What to produce:
Give back exactly the lines of the data below, starting with the line that has "- assert (receipts_distinct" and going on through the line that has "- assert (calm".

BEGIN Extracted data

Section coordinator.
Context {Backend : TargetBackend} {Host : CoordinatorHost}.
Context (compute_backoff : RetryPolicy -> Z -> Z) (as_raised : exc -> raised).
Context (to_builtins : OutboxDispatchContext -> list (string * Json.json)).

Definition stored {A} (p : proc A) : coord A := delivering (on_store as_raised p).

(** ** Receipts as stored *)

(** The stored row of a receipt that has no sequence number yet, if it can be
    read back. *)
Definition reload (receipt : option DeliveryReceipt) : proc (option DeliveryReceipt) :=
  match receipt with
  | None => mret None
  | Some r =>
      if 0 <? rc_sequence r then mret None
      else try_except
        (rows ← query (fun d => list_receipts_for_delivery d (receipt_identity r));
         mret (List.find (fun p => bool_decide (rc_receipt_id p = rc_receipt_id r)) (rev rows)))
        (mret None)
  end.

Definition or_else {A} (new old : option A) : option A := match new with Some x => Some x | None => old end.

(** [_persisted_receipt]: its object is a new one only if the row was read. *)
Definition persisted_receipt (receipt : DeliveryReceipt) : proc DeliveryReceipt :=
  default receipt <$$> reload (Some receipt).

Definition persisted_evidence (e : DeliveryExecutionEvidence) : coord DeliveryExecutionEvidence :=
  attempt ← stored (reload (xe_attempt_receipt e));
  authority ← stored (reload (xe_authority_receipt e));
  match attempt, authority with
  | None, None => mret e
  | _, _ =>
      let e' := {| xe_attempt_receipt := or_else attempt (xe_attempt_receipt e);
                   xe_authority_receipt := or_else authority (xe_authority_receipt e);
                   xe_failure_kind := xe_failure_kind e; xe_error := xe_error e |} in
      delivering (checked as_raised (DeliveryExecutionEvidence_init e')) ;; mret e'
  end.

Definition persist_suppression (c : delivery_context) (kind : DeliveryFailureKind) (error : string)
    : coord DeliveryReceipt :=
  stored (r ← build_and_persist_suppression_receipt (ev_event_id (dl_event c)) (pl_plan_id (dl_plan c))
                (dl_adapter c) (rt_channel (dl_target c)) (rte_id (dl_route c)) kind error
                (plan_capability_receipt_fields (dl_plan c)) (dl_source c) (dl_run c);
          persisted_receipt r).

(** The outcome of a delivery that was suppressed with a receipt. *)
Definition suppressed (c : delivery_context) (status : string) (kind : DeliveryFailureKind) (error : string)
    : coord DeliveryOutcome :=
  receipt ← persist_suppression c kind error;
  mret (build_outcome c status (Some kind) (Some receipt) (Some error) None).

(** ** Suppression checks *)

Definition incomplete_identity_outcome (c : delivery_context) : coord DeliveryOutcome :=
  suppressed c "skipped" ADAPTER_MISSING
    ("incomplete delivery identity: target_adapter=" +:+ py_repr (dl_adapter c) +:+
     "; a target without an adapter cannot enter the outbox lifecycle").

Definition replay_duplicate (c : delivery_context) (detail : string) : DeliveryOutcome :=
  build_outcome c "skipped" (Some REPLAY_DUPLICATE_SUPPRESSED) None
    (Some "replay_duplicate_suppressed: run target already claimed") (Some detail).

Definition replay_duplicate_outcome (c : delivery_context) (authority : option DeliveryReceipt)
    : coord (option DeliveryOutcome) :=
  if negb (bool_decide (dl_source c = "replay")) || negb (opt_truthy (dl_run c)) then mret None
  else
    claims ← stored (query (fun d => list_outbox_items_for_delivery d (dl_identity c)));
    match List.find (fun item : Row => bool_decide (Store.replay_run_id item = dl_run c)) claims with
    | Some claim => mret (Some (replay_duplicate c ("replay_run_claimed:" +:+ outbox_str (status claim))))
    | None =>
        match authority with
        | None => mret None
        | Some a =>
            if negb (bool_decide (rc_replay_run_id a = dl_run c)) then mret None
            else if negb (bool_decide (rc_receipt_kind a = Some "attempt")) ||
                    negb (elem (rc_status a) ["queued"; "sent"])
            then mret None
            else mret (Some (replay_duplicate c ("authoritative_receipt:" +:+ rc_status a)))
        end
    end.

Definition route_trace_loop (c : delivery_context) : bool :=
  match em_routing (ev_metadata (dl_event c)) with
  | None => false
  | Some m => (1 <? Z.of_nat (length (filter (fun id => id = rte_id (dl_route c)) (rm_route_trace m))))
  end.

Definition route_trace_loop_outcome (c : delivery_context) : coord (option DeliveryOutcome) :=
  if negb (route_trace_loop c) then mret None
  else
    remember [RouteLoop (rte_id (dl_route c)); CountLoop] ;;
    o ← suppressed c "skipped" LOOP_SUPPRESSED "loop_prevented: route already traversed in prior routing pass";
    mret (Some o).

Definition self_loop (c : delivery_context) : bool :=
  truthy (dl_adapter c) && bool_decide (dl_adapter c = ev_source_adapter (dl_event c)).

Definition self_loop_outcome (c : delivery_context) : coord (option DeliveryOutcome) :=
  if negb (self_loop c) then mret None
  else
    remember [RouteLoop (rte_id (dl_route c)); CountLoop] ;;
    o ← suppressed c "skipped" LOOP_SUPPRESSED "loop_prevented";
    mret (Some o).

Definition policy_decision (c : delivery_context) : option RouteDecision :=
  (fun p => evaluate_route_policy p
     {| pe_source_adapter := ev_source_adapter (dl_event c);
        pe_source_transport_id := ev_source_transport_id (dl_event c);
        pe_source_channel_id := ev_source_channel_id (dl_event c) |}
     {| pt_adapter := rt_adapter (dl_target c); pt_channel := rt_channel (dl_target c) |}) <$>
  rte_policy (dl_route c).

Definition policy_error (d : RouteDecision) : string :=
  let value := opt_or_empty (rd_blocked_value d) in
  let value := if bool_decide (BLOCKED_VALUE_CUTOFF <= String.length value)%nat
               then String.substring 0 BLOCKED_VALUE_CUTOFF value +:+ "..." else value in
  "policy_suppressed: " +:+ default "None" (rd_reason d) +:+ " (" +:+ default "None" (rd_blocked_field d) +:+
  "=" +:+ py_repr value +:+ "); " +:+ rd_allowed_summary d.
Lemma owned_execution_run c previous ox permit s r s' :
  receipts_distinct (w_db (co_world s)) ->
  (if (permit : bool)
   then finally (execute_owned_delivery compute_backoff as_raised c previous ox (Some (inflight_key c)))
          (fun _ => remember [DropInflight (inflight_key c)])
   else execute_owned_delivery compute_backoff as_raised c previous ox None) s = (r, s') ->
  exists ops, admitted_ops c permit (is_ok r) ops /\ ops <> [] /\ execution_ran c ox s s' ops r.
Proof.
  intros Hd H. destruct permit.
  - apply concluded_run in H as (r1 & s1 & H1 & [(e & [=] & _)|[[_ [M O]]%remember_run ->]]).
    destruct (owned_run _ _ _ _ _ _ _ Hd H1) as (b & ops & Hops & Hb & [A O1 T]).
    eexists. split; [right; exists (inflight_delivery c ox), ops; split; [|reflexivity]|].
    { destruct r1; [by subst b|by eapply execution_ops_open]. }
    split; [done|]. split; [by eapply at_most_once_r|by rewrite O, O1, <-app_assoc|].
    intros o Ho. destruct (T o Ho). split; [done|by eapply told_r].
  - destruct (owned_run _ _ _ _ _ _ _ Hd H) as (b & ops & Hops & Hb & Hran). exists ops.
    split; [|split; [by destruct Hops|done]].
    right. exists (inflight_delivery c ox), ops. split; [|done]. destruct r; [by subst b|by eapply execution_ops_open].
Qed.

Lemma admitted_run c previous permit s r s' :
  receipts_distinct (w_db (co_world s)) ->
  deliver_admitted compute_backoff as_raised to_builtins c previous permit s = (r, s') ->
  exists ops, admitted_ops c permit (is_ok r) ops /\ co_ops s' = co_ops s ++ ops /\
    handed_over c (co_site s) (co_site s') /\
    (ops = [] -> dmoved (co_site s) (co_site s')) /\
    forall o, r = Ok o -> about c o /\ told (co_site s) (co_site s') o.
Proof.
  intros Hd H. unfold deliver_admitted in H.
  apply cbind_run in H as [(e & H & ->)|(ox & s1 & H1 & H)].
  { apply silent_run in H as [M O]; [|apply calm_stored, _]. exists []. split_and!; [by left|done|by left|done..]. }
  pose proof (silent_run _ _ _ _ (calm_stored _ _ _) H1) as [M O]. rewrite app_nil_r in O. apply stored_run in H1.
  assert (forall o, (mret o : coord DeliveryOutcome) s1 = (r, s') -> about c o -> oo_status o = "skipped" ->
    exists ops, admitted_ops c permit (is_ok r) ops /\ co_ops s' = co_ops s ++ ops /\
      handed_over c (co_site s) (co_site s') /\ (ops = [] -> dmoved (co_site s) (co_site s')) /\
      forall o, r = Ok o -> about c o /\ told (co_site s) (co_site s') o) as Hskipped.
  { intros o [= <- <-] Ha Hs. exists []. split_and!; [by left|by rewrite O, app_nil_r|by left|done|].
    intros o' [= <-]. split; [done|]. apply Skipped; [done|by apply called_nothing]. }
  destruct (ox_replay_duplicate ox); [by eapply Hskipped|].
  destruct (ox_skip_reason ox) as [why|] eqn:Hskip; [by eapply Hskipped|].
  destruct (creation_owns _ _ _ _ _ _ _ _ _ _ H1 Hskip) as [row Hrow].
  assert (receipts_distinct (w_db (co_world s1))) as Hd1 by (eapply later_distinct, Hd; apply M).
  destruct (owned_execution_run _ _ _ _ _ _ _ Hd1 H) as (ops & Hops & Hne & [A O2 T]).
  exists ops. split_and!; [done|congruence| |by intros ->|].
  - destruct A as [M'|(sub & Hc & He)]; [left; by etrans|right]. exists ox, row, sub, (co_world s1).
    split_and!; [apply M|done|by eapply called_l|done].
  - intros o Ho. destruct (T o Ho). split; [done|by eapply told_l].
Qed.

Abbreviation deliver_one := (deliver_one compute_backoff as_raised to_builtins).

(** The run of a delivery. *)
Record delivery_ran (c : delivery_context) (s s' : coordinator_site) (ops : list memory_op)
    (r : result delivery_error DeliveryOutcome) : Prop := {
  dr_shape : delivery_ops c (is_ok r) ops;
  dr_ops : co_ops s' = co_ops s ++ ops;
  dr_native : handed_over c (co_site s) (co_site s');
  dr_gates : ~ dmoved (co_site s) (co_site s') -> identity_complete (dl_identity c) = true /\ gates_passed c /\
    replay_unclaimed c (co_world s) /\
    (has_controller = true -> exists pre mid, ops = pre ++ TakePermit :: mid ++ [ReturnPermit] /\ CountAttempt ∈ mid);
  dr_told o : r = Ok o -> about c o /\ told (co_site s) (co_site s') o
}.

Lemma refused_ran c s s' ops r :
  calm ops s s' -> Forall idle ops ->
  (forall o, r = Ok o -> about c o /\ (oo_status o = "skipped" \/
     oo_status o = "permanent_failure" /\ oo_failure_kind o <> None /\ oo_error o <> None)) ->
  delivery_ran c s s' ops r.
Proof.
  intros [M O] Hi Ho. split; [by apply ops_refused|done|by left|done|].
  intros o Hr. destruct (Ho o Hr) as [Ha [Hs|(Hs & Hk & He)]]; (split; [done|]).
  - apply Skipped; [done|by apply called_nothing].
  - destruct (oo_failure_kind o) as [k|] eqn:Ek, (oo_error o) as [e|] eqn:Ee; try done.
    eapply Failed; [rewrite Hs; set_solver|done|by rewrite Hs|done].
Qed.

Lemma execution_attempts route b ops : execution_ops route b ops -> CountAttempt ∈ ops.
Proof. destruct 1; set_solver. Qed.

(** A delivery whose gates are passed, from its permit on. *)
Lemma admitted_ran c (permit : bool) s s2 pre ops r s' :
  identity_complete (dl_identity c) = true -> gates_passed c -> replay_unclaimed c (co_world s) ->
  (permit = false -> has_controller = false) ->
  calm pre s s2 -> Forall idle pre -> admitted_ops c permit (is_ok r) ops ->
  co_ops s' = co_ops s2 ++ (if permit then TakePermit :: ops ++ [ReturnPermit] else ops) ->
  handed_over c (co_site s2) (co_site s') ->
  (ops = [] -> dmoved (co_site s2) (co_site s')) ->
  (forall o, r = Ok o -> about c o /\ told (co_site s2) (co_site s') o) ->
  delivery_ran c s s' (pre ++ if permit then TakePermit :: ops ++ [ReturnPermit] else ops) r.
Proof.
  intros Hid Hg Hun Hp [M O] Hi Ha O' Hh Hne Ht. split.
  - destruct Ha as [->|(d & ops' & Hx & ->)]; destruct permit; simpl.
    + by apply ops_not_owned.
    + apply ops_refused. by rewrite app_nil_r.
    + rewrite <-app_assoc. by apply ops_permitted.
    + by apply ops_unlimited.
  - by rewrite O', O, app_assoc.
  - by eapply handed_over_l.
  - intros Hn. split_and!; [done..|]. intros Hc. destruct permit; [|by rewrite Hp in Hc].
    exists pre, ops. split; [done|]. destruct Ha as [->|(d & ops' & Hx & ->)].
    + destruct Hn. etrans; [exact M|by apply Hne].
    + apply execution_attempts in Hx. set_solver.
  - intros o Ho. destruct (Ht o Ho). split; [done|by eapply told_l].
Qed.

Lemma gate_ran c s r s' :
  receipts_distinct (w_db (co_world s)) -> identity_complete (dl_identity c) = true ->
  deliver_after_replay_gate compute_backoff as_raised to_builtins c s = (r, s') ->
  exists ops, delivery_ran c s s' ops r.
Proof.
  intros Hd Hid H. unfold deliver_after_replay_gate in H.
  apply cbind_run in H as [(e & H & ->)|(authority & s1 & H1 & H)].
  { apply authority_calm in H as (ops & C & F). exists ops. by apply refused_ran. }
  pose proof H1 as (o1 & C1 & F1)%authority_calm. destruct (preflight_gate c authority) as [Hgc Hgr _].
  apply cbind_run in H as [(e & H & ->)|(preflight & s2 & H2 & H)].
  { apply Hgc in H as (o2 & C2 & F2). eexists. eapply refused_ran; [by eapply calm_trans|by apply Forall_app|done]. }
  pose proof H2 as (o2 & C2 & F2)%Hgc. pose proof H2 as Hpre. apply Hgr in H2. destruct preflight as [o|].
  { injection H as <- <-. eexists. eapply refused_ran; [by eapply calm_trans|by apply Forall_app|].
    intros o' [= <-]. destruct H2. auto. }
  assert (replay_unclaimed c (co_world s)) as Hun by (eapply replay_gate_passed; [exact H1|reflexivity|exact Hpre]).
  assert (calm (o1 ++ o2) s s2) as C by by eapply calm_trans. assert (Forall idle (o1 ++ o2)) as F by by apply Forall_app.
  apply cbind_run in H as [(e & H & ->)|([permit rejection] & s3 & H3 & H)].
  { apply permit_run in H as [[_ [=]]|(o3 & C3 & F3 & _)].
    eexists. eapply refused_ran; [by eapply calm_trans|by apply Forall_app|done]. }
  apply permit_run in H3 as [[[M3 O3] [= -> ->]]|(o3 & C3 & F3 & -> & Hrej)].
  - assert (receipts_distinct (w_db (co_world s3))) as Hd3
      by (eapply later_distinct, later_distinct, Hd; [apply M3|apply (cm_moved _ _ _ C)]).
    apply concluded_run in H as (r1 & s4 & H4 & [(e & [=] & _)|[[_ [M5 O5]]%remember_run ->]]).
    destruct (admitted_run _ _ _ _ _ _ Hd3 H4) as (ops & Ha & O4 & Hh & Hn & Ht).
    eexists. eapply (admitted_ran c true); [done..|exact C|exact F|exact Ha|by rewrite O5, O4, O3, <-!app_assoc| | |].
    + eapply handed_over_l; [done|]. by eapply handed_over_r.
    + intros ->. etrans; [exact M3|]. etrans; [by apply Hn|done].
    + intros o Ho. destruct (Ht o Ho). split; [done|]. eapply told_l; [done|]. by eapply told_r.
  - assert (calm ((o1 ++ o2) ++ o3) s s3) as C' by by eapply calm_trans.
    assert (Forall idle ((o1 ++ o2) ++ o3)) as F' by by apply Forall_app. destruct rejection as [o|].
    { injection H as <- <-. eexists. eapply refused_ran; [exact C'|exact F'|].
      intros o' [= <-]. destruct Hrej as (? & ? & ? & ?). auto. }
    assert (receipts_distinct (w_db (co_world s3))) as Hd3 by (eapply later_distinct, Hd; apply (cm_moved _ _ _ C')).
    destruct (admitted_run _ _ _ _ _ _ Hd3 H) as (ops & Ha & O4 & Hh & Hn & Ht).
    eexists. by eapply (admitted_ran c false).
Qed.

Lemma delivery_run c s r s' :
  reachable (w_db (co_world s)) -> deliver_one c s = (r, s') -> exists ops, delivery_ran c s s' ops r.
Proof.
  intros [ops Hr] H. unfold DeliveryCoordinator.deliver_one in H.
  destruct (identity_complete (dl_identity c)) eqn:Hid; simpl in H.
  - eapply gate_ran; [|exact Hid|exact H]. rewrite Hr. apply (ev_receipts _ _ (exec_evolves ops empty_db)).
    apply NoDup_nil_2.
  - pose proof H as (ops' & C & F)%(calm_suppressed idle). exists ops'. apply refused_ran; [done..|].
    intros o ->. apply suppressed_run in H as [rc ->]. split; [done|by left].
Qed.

END Extracted data

Solution below:
  - assert (receipts_distinct (w_db (co_world s3))) as Hd3
      by (eapply later_distinct, later_distinct, Hd; [apply M3|apply (cm_moved _ _ _ C)]).
    apply concluded_run in H as (r1 & s4 & H4 & [(e & [=] & _)|[[_ [M5 O5]]%remember_run ->]]).
    destruct (admitted_run _ _ _ _ _ _ Hd3 H4) as (ops & Ha & O4 & Hh & Hn & Ht).
    eexists. eapply (admitted_ran c true); [done..|exact C|exact F|exact Ha|by rewrite O5, O4, O3, <-!app_assoc| | |].
    + eapply handed_over_l; [done|]. by eapply handed_over_r.
    + intros ->. etrans; [exact M3|]. etrans; [by apply Hn|done].
    + intros o Ho. destruct (Ht o Ho). split; [done|]. eapply told_l; [done|]. by eapply told_r.
  - assert (calm ((o1 ++ o2) ++ o3) s s3) as C' by by eapply calm_trans.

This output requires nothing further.